Ein Team niederländischer Wissenschaftler beschloss, mit neuen 3D-Drucktechnologien das perfekte Stück Schokolade herzustellen:
Ein erfahrener Chocolatier erhitzt und kühlt die Emulsion,um eine ideale Kristallgitterstruktur zu erzeugen. Laut dem Physiker und Schokoladenladenbesitzer Richard Tango-Lowe ist Kakaobutter ein sechsphasiger polymorpher Kristall. Es hat eine V-Phase, die man als ideal bezeichnen kann: Es knistert und schmilzt, anstatt zu bröckeln. Außerdem verleiht es hochwertigen Schokoladen einen glänzenden Glanz. Es kann jedoch Wochen dauern, bis ein Stück dieser Schokolade vollständig kristallisiert ist. Darüber hinaus sind Phase-V-Kristalle instabil und können sich mit der Zeit in stumpfe Phase-IV-Kristalle verwandeln.
Die Autoren des neuen Werkes gingen von der Idee ausDie meisten Menschen mögen es, wenn ihre Schokolade knusprig bleibt, wenn sie hineinbeißen.
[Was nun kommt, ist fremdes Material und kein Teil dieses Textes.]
(** * Schema generator: keyword matcher, validator and formatter

    A shallow embedding of [schemaGenerator.ts]: the catalog of schema
    patterns, [generateSchemas], [validateSchema], [formatSchema] and
    [schemaToString], together with the part of the JavaScript runtime
    they call ([String.prototype.trim], [toLowerCase], [includes],
    [JSON.parse], [JSON.stringify]).

    Strings are [String.string]: a character stands for one UTF-16 code
    unit below 256, so the development covers descriptions and schema
    texts written in Latin-1; a text with an escape above [\u00ff], or
    a letter whose capital lies above 255, is outside of it.  Numbers
    are exact decimals: a literal that a double does not hold exactly is
    outside of it as well. *)

From Stdlib Require Import String Ascii List ZArith Bool Lia Arith.
From Stdlib Require Import DecimalString.
From Stdlib Require DecimalFacts DecimalPos.
Import ListNotations.

Open Scope list_scope.
Open Scope string_scope.
Open Scope nat_scope.

(** ** The string operations of the runtime *)

Module Str.

(** Code-unit classes of ECMAScript, below 256. *)
Definition isWhiteSpace (c : ascii) : bool :=
  let n := nat_of_ascii c in
  ((9 <=? n) && (n <=? 13)) || (n =? 32) || (n =? 160).

Definition isUpperCase (c : ascii) : bool :=
  let n := nat_of_ascii c in
  ((65 <=? n) && (n <=? 90)) ||
  ((192 <=? n) && (n <=? 222) && negb (n =? 215)).

Definition toLowerCaseChar (c : ascii) : ascii :=
  if isUpperCase c then ascii_of_nat (nat_of_ascii c + 32) else c.

(** [s.toLowerCase()] *)
Fixpoint toLowerCase (s : string) : string :=
  match s with
  | EmptyString => EmptyString
  | String c s' => String (toLowerCaseChar c) (toLowerCase s')
  end.

(** [s.trimStart()], [s.trimEnd()] and [s.trim()] *)
Fixpoint trimStart (s : string) : string :=
  match s with
  | EmptyString => EmptyString
  | String c s' => if isWhiteSpace c then trimStart s' else s
  end.

Fixpoint trimEnd (s : string) : string :=
  match s with
  | EmptyString => EmptyString
  | String c s' =>
      match trimEnd s' with
      | EmptyString => if isWhiteSpace c then EmptyString else String c EmptyString
      | t => String c t
      end
  end.

Definition trim (s : string) : string := trimEnd (trimStart s).

(** [s.startsWith(k)] *)
Fixpoint startsWith (s k : string) {struct k} : bool :=
  match k, s with
  | EmptyString, _ => true
  | String _ _, EmptyString => false
  | String a k', String b s' => Ascii.eqb a b && startsWith s' k'
  end.

(** [s.includes(k)]: [k] is found at some position of [s]. *)
Fixpoint includes (s k : string) : bool :=
  startsWith s k ||
  match s with
  | EmptyString => false
  | String _ s' => includes s' k
  end.

(** [array.join(sep)] on strings *)
Fixpoint join (sep : string) (l : list string) : string :=
  match l with
  | [] => ""
  | [x] => x
  | x :: l' => x ++ sep ++ join sep l'
  end.

(** [" ".repeat(n)] *)
Fixpoint spaces (n : nat) : string :=
  match n with
  | O => ""
  | S n' => String " " (spaces n')
  end.

Definition isLowerCase (c : ascii) : bool :=
  let n := nat_of_ascii c in
  ((97 <=? n) && (n <=? 122)) ||
  ((224 <=? n) && (n <=? 254) && negb (n =? 247)).

(** The capital of one code unit.  The sharp s (223) becomes two code
    units; the micro sign (181) and the y with diaeresis (255), whose
    capitals lie above 255, are left as they are: the model does not
    cover them. *)
Definition toUpperCaseChar (c : ascii) : string :=
  if isLowerCase c then String (ascii_of_nat (nat_of_ascii c - 32)) EmptyString
  else if nat_of_ascii c =? 223 then "SS"
  else String c EmptyString.

(** [s.toUpperCase()] *)
Fixpoint toUpperCase (s : string) : string :=
  match s with
  | EmptyString => EmptyString
  | String c s' => toUpperCaseChar c ++ toUpperCase s'
  end.

(** [s.charAt(i)]: the empty string when [i] is out of range. *)
Fixpoint charAt (i : nat) (s : string) : string :=
  match s, i with
  | EmptyString, _ => EmptyString
  | String c _, O => String c EmptyString
  | String _ s', S i' => charAt i' s'
  end.

(** [s.slice(i)] for [i >= 0] *)
Fixpoint slice (i : nat) (s : string) : string :=
  match i, s with
  | O, _ => s
  | S _, EmptyString => EmptyString
  | S i', String _ s' => slice i' s'
  end.

(** [s.split(/\s+/)]: the pieces between the runs of white space;
    [current] is the piece being read, [skipping] says that the last
    character was white space. *)
Fixpoint splitFrom (current : string) (skipping : bool) (s : string) : list string :=
  match s with
  | EmptyString => [current]
  | String c s' =>
      if isWhiteSpace c then
        if skipping then splitFrom EmptyString true s'
        else current :: splitFrom EmptyString true s'
      else splitFrom (current ++ String c EmptyString) false s'
  end.

Definition splitWhiteSpace (s : string) : list string := splitFrom EmptyString false s.

End Str.

(** ** Numbers

    A number is an exact decimal [mantissa * 10 ^ exponent], kept
    normal: the mantissa has no trailing zero, and zero is [0 * 10^0]. *)

Record Number : Set := mkNumber { mantissa : Z; exponent : Z }.

Module Num.

Definition digitValue (c : ascii) : option Z :=
  let n := nat_of_ascii c in
  if (48 <=? n) && (n <=? 57) then Some (Z.of_nat (n - 48)) else None.

Definition isDigit (c : ascii) : bool :=
  match digitValue c with Some _ => true | None => false end.

(** Value of a digit string, most significant digit first. *)
Fixpoint digitsValueFrom (acc : Z) (ds : string) : Z :=
  match ds with
  | EmptyString => acc
  | String c ds' =>
      digitsValueFrom (10 * acc + match digitValue c with Some d => d | None => 0 end) ds'
  end.

Definition digitsValue (ds : string) : Z := digitsValueFrom 0 ds.

(** Drops the zeros at the end of a digit string and counts them. *)
Fixpoint stripTrailingZeros (ds : string) : string * Z :=
  match ds with
  | EmptyString => (EmptyString, 0%Z)
  | String c ds' =>
      match stripTrailingZeros ds' with
      | (EmptyString, n) =>
          if Ascii.eqb c "0" then (EmptyString, (n + 1)%Z) else (String c EmptyString, n)
      | (t, n) => (String c t, n)
      end
  end.

Fixpoint stripLeadingZeros (ds : string) : string :=
  match ds with
  | String c ds' => if Ascii.eqb c "0" then stripLeadingZeros ds' else ds
  | EmptyString => EmptyString
  end.

(** The number written with the digits [ds], scaled by [10 ^ e]. *)
Definition ofDigits (negative : bool) (ds : string) (e : Z) : Number :=
  let '(sig, zeros) := stripTrailingZeros (stripLeadingZeros ds) in
  match sig with
  | EmptyString => mkNumber 0 0
  | _ => mkNumber (if negative then - digitsValue sig else digitsValue sig) (e + zeros)
  end.

Definition digitsOfZ (z : Z) : string :=
  NilZero.string_of_uint (N.to_uint (Z.abs_N z)).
Also entwarfen sie eine Schokoladenform, die so knusprig wie möglich sein sollte. Sie fanden, dass eine Spirale ideal sei.
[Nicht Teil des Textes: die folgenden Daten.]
(** C6. For a reader built on a handle: the per-axis easting and northing
    increments are the finite differences between corner points (corner 1
    minus corner 0 over the inline count less one; corner 2 minus corner 0
    over the crossline count less one); [gen_cdp_x] and [gen_cdp_y] are
    origin + il * increment_il + xl * increment_xl in double arithmetic; and
    at (0, 0), for finite increments and an origin that is a number, they
    equal the origin corner's easting and northing. *)
Theorem gen_cdp_linear_from_origin (fh : ZgyReader) (r : SeismicReader) :
  init fh = Ok r ->
  F64.is_finite (easting_inc_il r) = true ->
  F64.is_finite (easting_inc_xl r) = true ->
  F64.is_finite (northing_inc_il r) = true ->
  F64.is_finite (northing_inc_xl r) = true ->
  F64.is_nan (fst (corner (corners fh) 0)) = false ->
  F64.is_nan (snd (corner (corners fh) 0)) = false ->
  let o := corner (corners fh) 0 in
  let c1 := corner (corners fh) 1 in
  let c2 := corner (corners fh) 2 in
  (F64.div_int (F64.sub (fst c1) (fst o)) (n_ilines r - 1) = Ok (easting_inc_il r) /\
   F64.div_int (F64.sub (snd c1) (snd o)) (n_ilines r - 1) = Ok (northing_inc_il r) /\
   F64.div_int (F64.sub (fst c2) (fst o)) (n_xlines r - 1) = Ok (easting_inc_xl r) /\
   F64.div_int (F64.sub (snd c2) (snd o)) (n_xlines r - 1) = Ok (northing_inc_xl r)) /\
  (forall il xl a b, F64.of_int il = Ok a -> F64.of_int xl = Ok b ->
     gen_cdp_x r il xl =
       Ok (F64.add (F64.add (fst o) (F64.mul a (easting_inc_il r)))
                   (F64.mul b (easting_inc_xl r))) /\
     gen_cdp_y r il xl =
       Ok (F64.add (F64.add (snd o) (F64.mul a (northing_inc_il r)))
                   (F64.mul b (northing_inc_xl r)))) /\
  (exists x y,
     gen_cdp_x r 0 0 = Ok x /\ gen_cdp_y r 0 0 = Ok y /\
     F64.eqb x (fst o) = true /\ F64.eqb y (snd o) = true).
Proof.
  intros Hinit He1 He2 Hn1 Hn2 Hox Hoy o c1 c2.
  destruct (init_inv fh r Hinit)
    as (_ & _ & _ & _ & _ & _ & Hc & _ & _ & _ & D1 & D2 & D3 & D4).
  split; [repeat split; assumption|]. split.
  - intros il xl a b Ha Hb. unfold gen_cdp_x, gen_cdp_y, F64.int_mul.
    rewrite Ha, Hb, Hc. split; reflexivity.
  - destruct (gen_cdp_origin (fst o) _ _ He1 He2 Hox) as (x & Hx & Hxo).
    destruct (gen_cdp_origin (snd o) _ _ Hn1 Hn2 Hoy) as (y & Hy & Hyo).
    exists x, y. unfold gen_cdp_x, gen_cdp_y. rewrite Hc.
    repeat split; assumption.
Qed.

Lemma gen_cdp_linear_from_origin_witness :
  exists x y,
    gen_cdp_x Scenario.reader 0 0 = Ok x /\
    gen_cdp_y Scenario.reader 0 0 = Ok y /\
    F64.eqb x (F64.of_Z 1000) = true /\ F64.eqb y (F64.of_Z 2000) = true.
Proof.
  assert (Hi : init Scenario.handle = Ok Scenario.reader) by reflexivity.
  destruct (gen_cdp_linear_from_origin Scenario.handle Scenario.reader Hi)
    as (_ & _ & H00); [reflexivity .. | exact H00].
Defined.

(** The scenario of the specification: the CDP of (0, 0) is (1000.0, 2000.0)
    exactly, and that of the far corner (2, 3) is (1002.0, 2003.0). *)
Example scenario_cdp :
  gen_cdp_x Scenario.reader 0 0 = Ok (F64.of_Z 1000) /\
  gen_cdp_y Scenario.reader 0 0 = Ok (F64.of_Z 2000) /\
  gen_cdp_x Scenario.reader 2 3 = Ok (F64.of_Z 1002) /\
  gen_cdp_y Scenario.reader 2 3 = Ok (F64.of_Z 2003).
Proof. vm_compute. repeat split. Qed.

(** ** Trace headers *)

Lemma be_bytes_length (w : nat) (v : Z) : length (be_bytes w v) = w.
Proof. unfold be_bytes. by rewrite length_map, length_rev, length_seq. Qed.

Lemma byte_of_Z_value (n : Z) : Z.of_N (Byte.to_N (byte_of_Z n)) = n mod 256.
Proof.
  unfold byte_of_Z.
  assert (Hb : 0 <= n mod 256 < 256) by (apply Z.mod_pos_bound; lia).
  destruct (Byte.of_N (Z.to_N (n mod 256))) as [b|] eqn:Hof.
  - apply Byte.to_of_N in Hof. simpl. rewrite Hof. lia.
  - apply Byte.of_N_None_iff in Hof. lia.
Qed.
Das Team begann dann mit dem ExperimentierenStrukturen, die möglichst stark sind, wenn sie in eine Richtung gebrochen werden, aber in der entgegengesetzten Richtung spröde und knistern.
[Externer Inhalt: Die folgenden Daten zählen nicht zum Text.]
(** ** An oracle that never denies *)

Lemma verdict_never_evicted (self : CacheReaper) :
  (forall url status,
     session_get self url = Response status -> status = 200%Z) ->
  forall s keys, count_verdict is_evicted self s keys = 0.
Proof.
  intros H s keys. unfold count_verdict.
  induction keys as [|key keys IH]; [reflexivity|]. cbn [filter].
  replace (is_evicted (verdict self s key)) with false; [exact IH|].
  unfold verdict.
  destruct (redis_get s key) as [[|a v]|]; try reflexivity.
  destruct (parse_repo_mapping (String a v)) as [[u r]|]; [|reflexivity].
  destruct (session_get self (pages_url self u r)) as [code|] eqn:E;
    [|reflexivity].
  rewrite (H _ _ E). reflexivity.
Qed.

Lemma scan_and_clean_key_never_denied (self : CacheReaper) (key : string)
    (c : Counters) (w : World) :
  (forall url status,
     session_get self url = Response status -> status = 200%Z) ->
  scan_and_clean_key self key c w
  = scan_and_clean_key (with_dry_run true self) key c w.
Proof.
  intros H. unfold scan_and_clean_key, has_pages_file.
  destruct (redis_get (store w) key) as [[|a v]|]; try reflexivity.
  destruct (parse_repo_mapping (String a v)) as [[u r]|]; [|reflexivity].
  change (pages_url (with_dry_run true self) u r) with (pages_url self u r).
  change (session_get (with_dry_run true self)) with (session_get self).
  destruct (session_get self (pages_url self u r)) as [code|] eqn:E;
    [|reflexivity].
  rewrite (H _ _ E). reflexivity.
Qed.

Lemma scan_and_clean_loop_never_denied (self : CacheReaper) (count : nat)
    (fuel : nat) :
  (forall url status,
     session_get self url = Response status -> status = 200%Z) ->
  forall cursor c w,
    scan_and_clean_loop fuel self count cursor c w
    = scan_and_clean_loop fuel (with_dry_run true self) count cursor c w.
Proof.
  intros H.
  assert (Hk : forall keys c w,
             scan_and_clean_keys self keys c w
             = scan_and_clean_keys (with_dry_run true self) keys c w).
  { induction keys as [|key keys IH]; intros c w; [reflexivity|].
    cbn [scan_and_clean_keys].
    rewrite (scan_and_clean_key_never_denied self key c w H).
    destruct (scan_and_clean_key (with_dry_run true self) key c w).
    apply IH. }
  induction fuel as [|fuel IH]; intros cursor c w; [reflexivity|].
  cbn [scan_and_clean_loop].
  destruct (redis_scan (store w) cursor "custom_domain:*" count) as [next keys].
  rewrite Hk. destruct (scan_and_clean_keys _ keys c _) as [c1 w1].
  destruct (next =? 0)%nat; [reflexivity | apply IH].
Qed.

(** X13: when the session never answers with a status other than 200
    (it answers 200 or the request fails), a run in either mode comes to an
    end, evicts nothing, issues no delete and leaves the store as it was,
    whatever the store holds. *)
Theorem nothing_denied_nothing_deleted (self : CacheReaper)
    (count fuel : nat) (w : World) :
  (forall url status,
     session_get self url = Response status -> status = 200%Z) ->
  0 < count -> length (store w) < fuel ->
  exists errors w',
    scan_and_clean_paged fuel count self w
    = Some ((length (forward_keys (store w)), 0, errors), w')
    /\ store w' = store w
    /\ filter is_delete (calls w') = filter is_delete (calls w).
Proof.
  intros H Hc Hf. unfold scan_and_clean_paged.
  rewrite (scan_and_clean_loop_never_denied self count fuel H).
  destruct (scan_and_clean_loop_dry (with_dry_run true self) count fuel
              eq_refl Hc 0 (mkCounters 0 0 0) w)
    as (c & wd & E & Hs & Hk & _); [lia|].
  pose proof (scan_and_clean_loop_dry_tally (with_dry_run true self) count
                fuel eq_refl Hc _ _ _ _ _ E) as Ht.
  cbn [skipn] in Ht. rewrite E.
  destruct (tally_all_counts (with_dry_run true self) (store w)
              (forward_keys (store w)) (mkCounters 0 0 0)) as (Htot & Hcl & _).
  rewrite <- Ht in Htot, Hcl.
  rewrite (verdict_never_evicted (with_dry_run true self) H) in Hcl.
  cbn [total_domains cleaned_domains Nat.add] in Htot, Hcl.
  exists (error_count c), wd. rewrite Htot, Hcl.
  split; [reflexivity|]. split; [exact Hs | exact Hk].
Qed.

Lemma nothing_denied_nothing_deleted_witness :
  exists errors w',
    scan_and_clean_paged 3 100 (reaper_with session_timeout false)
      (mkWorld store_crossed [])
    = Some ((2, 0, errors), w')
    /\ store w' = store_crossed
    /\ filter is_delete (calls w') = [].
Proof.
  apply (nothing_denied_nothing_deleted (reaper_with session_timeout false)
           100 3 (mkWorld store_crossed [])).
  - intros url status E. discriminate E.
  - lia.
  - simpl. lia.
Defined.

(** ** The existence check *)

(** X14: the existence check sends one request and never touches the
    store; it answers false exactly when a response arrives whose status is
    not 200; and owner and repository are put into the URL as they are, so
    that a '/' moved from one to the other gives the same request. *)
Theorem has_pages_file_request (self : CacheReaper)
    (username repository : string) (w : World) :
  snd (has_pages_file self username repository w)
  = record (HttpGet (forgejo_host self ++ "/api/v1/repos/" ++ username
                       ++ "/" ++ repository ++ "/contents/.pages")) w
  /\ (fst (has_pages_file self username repository w) = false
      <-> exists status,
            session_get self (pages_url self username repository)
            = Response status
            /\ status <> 200%Z)
  /\ (forall a b c,
        pages_url self (a ++ "/" ++ b) c = pages_url self a (b ++ "/" ++ c)).
Proof.
  unfold has_pages_file. split; [|split].
  - destruct (session_get self (pages_url self username repository));
      reflexivity.
  - destruct (session_get self (pages_url self username repository))
      as [code|]; cbn [fst].
    + split.
      * intros H. exists code. split; [reflexivity|].
        intros ->. discriminate H.
      * intros (status & E & Hs). injection E as ->.
        now apply Z.eqb_neq.
    + split; [discriminate|]. intros (status & E & _). discriminate E.
  - intros a b c. unfold pages_url. rewrite !append_assoc. reflexivity.
Qed.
Anisotrope Forschung ist ein Versuch, Schokoladen herzustellen, die superfest sind, wenn Kraft auf eine Achse ausgeübt wird, und superknusprig, wenn Kraft auf eine andere Achse ausgeübt wird.
Dafür entschied sich das Team für einen 3D-Drucker.und das Produkt darauf drucken. Um die Bildung von Phase-V-Kristallen zu maximieren, wurde sie auf eine bestimmte Weise temperiert.Dazu erhitzten die Autoren die Schokolade auf 45°C, um alle Kristalle zu zerstören. Es wurde dann mit harten Pellets abkühlen gelassen, bis die Temperatur unter 34°C gefallen war. Zu diesem Zeitpunkt füllten die Forscher die Schokolade in Spritzen und platzierten sie in den 3D-Bioplotterkartuschen. Danach versuchten sie, die erstellten Formulare auf einer speziellen Basis mit einer Temperatur von 12 °C zu drucken.
Doch die Autoren stießen auf ein Problem:Die Schokolade begann direkt im Spritzenrohr zu kristallisieren, sodass die Maschine ständig neu kalibriert werden musste, da sich die Dicke der gedruckten Linien änderte. Mit fortschreitendem Druck wurde es auch dicker, so dass Druck und Geschwindigkeit beim Drucken jeder Schicht angepasst werden mussten.
Die Autoren erklärten, dass sie in der Fortsetzung der Arbeit planen, die Probleme zu beheben, die während des Druckprozesses aufgetreten sind.